═══ Records supplied ═══

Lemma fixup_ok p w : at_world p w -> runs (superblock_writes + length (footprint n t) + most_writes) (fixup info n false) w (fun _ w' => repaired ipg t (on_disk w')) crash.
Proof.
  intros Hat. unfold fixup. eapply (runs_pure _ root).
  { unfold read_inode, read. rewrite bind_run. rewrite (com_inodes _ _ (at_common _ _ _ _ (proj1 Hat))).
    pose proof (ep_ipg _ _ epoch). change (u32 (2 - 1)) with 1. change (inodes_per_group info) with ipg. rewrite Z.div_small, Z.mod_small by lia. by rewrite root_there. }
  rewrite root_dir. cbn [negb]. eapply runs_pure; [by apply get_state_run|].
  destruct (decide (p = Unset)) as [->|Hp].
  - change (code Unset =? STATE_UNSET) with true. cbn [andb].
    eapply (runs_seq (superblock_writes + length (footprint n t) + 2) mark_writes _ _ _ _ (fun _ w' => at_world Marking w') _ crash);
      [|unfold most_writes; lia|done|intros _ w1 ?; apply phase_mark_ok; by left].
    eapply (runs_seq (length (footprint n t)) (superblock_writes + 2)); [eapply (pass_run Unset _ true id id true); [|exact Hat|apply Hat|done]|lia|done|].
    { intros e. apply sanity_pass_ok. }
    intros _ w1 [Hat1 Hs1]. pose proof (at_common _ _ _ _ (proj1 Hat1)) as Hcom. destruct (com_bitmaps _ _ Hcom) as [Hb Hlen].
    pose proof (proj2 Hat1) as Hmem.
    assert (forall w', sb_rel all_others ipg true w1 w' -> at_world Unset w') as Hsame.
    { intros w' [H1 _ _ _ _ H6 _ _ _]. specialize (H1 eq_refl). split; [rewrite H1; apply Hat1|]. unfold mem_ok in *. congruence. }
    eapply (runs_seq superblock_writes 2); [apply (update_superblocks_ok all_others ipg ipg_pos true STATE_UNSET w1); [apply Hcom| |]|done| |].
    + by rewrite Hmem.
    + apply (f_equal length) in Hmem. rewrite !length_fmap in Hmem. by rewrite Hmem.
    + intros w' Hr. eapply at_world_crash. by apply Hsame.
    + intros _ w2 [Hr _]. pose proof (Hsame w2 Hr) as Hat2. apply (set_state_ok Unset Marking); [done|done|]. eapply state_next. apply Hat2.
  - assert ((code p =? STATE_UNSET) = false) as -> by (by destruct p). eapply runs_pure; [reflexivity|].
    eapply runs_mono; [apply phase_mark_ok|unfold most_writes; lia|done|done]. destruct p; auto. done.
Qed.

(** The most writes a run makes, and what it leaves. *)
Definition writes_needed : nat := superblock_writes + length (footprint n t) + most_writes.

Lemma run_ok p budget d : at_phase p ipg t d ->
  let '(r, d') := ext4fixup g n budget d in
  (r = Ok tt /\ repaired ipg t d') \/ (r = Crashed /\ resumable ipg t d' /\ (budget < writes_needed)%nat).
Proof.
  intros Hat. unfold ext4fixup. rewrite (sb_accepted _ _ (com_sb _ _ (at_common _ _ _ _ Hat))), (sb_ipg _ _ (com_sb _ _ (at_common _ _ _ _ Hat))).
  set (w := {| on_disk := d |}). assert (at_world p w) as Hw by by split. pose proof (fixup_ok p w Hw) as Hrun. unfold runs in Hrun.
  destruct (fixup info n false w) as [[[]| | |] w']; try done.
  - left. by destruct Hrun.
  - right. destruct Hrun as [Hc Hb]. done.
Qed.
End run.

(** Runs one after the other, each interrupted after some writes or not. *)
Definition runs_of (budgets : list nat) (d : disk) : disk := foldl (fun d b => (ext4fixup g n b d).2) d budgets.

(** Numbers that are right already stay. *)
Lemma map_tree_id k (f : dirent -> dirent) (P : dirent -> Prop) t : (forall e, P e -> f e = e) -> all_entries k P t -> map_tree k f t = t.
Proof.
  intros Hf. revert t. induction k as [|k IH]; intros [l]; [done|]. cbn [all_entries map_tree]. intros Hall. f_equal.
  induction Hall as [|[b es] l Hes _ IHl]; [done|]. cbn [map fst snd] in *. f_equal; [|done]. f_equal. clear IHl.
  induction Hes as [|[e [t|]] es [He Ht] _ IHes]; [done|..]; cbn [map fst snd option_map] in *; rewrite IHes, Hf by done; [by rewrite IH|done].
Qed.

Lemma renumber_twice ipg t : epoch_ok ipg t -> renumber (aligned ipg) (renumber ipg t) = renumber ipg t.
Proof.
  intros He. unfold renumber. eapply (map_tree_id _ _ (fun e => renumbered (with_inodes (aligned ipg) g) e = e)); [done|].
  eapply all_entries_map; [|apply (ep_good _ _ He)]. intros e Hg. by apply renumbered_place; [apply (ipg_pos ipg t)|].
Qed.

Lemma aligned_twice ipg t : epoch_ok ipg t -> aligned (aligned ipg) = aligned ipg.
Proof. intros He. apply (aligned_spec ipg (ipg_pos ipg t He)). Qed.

═══

_Problem description_
Whenever the word "Hall" appears in a line of the data above, that line counts. Say how many lines count, and nothing more.

_Result of the exercise_
2